• WORK REQUEST
Give again the lines of the data from its first line through the line with "specialize (Hbool eq_refl).". Change nothing.

Stored items
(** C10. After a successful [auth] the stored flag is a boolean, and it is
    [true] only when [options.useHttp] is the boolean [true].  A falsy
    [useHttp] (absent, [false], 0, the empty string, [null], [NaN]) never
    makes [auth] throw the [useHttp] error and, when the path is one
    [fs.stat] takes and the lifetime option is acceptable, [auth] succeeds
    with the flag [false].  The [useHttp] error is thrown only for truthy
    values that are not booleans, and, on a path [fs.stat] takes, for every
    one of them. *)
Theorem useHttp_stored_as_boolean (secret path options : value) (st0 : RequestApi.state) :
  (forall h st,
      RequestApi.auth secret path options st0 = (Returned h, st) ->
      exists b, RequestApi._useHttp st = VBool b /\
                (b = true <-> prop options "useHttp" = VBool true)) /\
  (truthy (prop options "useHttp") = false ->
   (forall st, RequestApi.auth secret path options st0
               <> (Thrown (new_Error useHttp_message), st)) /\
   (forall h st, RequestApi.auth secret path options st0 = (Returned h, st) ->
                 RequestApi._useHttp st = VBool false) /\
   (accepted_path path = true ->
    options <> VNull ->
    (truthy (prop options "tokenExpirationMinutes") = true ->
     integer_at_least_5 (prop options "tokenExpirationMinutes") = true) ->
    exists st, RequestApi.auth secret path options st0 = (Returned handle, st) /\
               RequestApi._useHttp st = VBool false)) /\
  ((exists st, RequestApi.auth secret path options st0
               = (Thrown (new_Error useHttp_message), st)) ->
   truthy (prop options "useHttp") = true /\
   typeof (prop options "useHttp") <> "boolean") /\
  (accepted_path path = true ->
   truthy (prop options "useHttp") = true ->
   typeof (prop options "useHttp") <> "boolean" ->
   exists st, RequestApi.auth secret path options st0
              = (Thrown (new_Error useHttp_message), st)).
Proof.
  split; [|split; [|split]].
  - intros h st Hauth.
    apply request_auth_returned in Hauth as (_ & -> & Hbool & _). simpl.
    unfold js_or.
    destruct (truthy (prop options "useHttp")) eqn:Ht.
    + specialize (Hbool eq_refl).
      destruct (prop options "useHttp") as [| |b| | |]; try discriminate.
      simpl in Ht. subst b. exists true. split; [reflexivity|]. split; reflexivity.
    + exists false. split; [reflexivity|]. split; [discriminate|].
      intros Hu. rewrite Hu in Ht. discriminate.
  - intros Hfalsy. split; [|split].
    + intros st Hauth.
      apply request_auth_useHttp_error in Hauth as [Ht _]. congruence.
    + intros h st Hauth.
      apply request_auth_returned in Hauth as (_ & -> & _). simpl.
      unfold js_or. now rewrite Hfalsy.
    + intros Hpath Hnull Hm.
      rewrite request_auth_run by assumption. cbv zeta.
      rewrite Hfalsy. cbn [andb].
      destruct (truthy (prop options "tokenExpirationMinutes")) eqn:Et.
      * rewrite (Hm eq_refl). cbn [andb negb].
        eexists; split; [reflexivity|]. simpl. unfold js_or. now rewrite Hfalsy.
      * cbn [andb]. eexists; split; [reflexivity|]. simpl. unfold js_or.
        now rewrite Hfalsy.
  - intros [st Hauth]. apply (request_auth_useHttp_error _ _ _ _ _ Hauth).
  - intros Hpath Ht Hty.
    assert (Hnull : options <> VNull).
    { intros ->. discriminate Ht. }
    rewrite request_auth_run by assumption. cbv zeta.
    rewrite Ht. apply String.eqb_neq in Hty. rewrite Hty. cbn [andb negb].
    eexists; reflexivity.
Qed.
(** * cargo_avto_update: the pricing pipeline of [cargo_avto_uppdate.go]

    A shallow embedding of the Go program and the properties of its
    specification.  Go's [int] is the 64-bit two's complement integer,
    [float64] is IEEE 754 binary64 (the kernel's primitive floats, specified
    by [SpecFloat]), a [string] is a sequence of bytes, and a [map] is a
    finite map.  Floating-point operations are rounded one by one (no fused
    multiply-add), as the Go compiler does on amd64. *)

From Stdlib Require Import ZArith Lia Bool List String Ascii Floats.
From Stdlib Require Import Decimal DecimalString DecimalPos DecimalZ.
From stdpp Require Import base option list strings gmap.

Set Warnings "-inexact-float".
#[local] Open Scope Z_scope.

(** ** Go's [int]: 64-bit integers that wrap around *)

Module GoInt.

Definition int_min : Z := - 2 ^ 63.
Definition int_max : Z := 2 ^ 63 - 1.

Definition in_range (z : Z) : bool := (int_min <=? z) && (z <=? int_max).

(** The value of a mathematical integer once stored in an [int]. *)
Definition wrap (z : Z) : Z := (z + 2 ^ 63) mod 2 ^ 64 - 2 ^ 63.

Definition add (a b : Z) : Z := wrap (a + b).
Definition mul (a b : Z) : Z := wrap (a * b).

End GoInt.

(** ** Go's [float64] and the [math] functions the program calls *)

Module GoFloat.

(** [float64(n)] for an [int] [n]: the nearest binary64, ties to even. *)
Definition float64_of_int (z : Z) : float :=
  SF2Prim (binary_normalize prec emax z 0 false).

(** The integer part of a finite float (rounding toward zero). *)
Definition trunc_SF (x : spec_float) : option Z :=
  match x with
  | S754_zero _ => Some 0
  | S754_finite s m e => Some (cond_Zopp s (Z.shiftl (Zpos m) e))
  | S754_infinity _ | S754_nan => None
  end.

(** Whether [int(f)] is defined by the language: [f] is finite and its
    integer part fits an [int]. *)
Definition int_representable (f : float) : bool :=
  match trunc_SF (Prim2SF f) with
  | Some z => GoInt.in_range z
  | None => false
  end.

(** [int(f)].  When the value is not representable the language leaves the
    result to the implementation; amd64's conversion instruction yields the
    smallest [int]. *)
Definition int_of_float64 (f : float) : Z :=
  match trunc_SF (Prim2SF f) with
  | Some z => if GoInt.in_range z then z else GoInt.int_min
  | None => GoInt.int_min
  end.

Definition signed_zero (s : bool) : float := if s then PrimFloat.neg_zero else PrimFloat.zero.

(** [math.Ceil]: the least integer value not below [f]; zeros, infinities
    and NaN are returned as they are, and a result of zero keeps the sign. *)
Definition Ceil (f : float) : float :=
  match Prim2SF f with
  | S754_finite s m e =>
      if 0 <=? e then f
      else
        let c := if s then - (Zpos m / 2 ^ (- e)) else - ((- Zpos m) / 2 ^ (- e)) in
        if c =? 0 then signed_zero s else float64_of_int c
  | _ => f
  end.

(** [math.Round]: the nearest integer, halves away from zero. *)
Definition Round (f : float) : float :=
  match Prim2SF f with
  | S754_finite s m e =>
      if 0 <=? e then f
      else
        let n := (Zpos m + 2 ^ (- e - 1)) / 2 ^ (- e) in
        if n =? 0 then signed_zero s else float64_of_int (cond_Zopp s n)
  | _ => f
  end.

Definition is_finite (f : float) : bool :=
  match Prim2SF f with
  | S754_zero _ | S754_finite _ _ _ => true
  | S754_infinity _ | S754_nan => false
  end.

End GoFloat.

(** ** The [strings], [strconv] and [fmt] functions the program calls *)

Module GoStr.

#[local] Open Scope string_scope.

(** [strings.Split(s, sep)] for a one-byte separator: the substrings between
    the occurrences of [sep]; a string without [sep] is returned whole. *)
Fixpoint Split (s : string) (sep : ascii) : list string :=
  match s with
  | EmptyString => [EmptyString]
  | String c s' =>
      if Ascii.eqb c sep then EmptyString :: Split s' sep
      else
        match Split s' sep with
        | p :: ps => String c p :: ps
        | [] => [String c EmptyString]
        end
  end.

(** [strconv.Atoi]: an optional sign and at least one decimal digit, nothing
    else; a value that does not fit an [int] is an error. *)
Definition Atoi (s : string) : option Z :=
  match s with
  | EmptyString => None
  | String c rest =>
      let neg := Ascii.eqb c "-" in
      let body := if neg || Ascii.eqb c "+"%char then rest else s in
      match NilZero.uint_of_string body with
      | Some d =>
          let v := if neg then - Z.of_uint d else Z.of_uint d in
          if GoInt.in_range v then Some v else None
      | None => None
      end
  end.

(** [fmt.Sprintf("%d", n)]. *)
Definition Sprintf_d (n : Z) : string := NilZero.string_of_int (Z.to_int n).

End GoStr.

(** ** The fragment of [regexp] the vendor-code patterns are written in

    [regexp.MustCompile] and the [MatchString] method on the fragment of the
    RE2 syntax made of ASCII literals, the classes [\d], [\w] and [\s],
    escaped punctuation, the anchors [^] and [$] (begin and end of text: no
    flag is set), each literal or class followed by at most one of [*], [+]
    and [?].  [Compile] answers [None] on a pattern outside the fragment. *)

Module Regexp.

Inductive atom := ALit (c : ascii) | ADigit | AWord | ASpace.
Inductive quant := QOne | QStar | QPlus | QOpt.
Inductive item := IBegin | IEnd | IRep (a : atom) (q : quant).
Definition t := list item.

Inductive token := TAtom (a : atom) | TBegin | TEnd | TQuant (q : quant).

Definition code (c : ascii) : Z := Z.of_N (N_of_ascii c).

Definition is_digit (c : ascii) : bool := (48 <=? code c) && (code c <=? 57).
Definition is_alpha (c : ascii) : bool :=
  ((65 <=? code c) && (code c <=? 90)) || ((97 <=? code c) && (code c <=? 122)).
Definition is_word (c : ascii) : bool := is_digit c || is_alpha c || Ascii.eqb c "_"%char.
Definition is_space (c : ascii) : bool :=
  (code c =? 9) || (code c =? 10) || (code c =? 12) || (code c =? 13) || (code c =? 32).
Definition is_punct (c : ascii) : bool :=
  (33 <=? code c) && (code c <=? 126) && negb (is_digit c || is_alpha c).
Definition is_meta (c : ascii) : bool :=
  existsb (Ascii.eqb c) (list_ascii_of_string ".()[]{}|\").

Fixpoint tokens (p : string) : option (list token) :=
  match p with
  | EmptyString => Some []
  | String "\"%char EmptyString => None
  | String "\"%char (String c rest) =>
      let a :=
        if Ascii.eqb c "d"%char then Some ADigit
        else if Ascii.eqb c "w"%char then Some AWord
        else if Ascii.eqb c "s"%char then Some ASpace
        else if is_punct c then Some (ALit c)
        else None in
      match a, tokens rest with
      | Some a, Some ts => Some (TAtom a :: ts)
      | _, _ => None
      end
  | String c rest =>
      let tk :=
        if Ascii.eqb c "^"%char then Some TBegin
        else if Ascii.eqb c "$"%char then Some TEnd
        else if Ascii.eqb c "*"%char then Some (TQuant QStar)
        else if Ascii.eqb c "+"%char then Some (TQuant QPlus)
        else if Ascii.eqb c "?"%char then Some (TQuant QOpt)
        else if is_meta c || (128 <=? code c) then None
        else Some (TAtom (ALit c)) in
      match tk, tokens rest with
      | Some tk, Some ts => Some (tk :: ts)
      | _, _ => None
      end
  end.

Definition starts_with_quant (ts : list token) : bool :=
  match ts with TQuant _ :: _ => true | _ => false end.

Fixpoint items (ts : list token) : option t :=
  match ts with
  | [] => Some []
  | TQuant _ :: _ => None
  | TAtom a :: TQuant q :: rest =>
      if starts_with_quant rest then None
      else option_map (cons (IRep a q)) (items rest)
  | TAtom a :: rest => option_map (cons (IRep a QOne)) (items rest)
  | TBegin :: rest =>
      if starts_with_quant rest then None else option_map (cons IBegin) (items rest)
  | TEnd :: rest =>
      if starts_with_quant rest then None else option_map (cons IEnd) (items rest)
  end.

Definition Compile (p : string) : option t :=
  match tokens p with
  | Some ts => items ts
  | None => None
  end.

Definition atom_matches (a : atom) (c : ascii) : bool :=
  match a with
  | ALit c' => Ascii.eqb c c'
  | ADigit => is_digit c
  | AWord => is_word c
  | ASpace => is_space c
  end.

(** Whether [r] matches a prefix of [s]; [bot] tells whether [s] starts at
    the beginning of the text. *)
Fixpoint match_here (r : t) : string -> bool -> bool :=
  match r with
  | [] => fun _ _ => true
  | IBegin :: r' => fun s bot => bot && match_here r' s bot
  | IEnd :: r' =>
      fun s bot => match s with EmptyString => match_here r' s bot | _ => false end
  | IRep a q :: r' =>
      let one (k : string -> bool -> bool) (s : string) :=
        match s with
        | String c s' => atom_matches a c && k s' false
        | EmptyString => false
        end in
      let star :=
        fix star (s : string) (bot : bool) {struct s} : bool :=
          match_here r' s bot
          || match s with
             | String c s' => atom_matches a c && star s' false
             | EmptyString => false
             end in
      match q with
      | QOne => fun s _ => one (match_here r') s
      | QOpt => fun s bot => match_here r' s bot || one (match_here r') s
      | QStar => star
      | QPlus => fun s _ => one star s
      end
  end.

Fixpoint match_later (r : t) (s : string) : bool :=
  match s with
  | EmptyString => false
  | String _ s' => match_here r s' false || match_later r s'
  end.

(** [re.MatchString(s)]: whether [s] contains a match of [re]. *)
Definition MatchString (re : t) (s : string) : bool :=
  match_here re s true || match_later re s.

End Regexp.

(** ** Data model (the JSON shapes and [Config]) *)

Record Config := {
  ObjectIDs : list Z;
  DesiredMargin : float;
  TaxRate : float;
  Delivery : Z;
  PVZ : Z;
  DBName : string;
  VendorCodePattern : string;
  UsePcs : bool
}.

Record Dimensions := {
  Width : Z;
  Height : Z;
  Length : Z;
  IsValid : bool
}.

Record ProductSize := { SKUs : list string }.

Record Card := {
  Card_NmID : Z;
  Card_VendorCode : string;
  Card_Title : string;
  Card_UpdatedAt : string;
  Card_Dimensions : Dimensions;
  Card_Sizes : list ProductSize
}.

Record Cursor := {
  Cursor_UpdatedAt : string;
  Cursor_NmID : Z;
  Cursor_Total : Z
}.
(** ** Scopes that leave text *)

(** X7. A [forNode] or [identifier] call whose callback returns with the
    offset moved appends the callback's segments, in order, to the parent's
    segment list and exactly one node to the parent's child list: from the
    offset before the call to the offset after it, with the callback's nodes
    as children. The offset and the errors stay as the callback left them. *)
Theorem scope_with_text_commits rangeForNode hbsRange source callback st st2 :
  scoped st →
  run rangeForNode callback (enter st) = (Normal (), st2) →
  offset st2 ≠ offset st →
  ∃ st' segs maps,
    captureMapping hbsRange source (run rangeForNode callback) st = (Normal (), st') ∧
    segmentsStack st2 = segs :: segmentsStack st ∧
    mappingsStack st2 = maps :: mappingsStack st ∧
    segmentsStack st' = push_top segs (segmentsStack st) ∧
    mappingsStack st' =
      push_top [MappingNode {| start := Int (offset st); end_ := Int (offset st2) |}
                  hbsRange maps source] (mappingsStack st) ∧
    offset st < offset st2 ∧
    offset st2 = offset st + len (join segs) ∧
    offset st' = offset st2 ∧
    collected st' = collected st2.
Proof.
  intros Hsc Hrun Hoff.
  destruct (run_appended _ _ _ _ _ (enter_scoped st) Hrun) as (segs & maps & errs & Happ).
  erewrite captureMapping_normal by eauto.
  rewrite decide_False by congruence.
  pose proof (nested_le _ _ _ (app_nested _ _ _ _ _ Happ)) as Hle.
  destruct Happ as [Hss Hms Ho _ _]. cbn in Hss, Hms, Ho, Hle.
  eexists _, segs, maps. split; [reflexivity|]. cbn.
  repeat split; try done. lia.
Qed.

• ANSWER SPACE
(** C10. After a successful [auth] the stored flag is a boolean, and it is
    [true] only when [options.useHttp] is the boolean [true].  A falsy
    [useHttp] (absent, [false], 0, the empty string, [null], [NaN]) never
    makes [auth] throw the [useHttp] error and, when the path is one
    [fs.stat] takes and the lifetime option is acceptable, [auth] succeeds
    with the flag [false].  The [useHttp] error is thrown only for truthy
    values that are not booleans, and, on a path [fs.stat] takes, for every
    one of them. *)
Theorem useHttp_stored_as_boolean (secret path options : value) (st0 : RequestApi.state) :
  (forall h st,
      RequestApi.auth secret path options st0 = (Returned h, st) ->
      exists b, RequestApi._useHttp st = VBool b /\
                (b = true <-> prop options "useHttp" = VBool true)) /\
  (truthy (prop options "useHttp") = false ->
   (forall st, RequestApi.auth secret path options st0
               <> (Thrown (new_Error useHttp_message), st)) /\
   (forall h st, RequestApi.auth secret path options st0 = (Returned h, st) ->
                 RequestApi._useHttp st = VBool false) /\
   (accepted_path path = true ->
    options <> VNull ->
    (truthy (prop options "tokenExpirationMinutes") = true ->
     integer_at_least_5 (prop options "tokenExpirationMinutes") = true) ->
    exists st, RequestApi.auth secret path options st0 = (Returned handle, st) /\
               RequestApi._useHttp st = VBool false)) /\
  ((exists st, RequestApi.auth secret path options st0
               = (Thrown (new_Error useHttp_message), st)) ->
   truthy (prop options "useHttp") = true /\
   typeof (prop options "useHttp") <> "boolean") /\
  (accepted_path path = true ->
   truthy (prop options "useHttp") = true ->
   typeof (prop options "useHttp") <> "boolean" ->
   exists st, RequestApi.auth secret path options st0
              = (Thrown (new_Error useHttp_message), st)).
Proof.
  split; [|split; [|split]].
  - intros h st Hauth.
    apply request_auth_returned in Hauth as (_ & -> & Hbool & _). simpl.
    unfold js_or.
    destruct (truthy (prop options "useHttp")) eqn:Ht.
    + specialize (Hbool eq_refl).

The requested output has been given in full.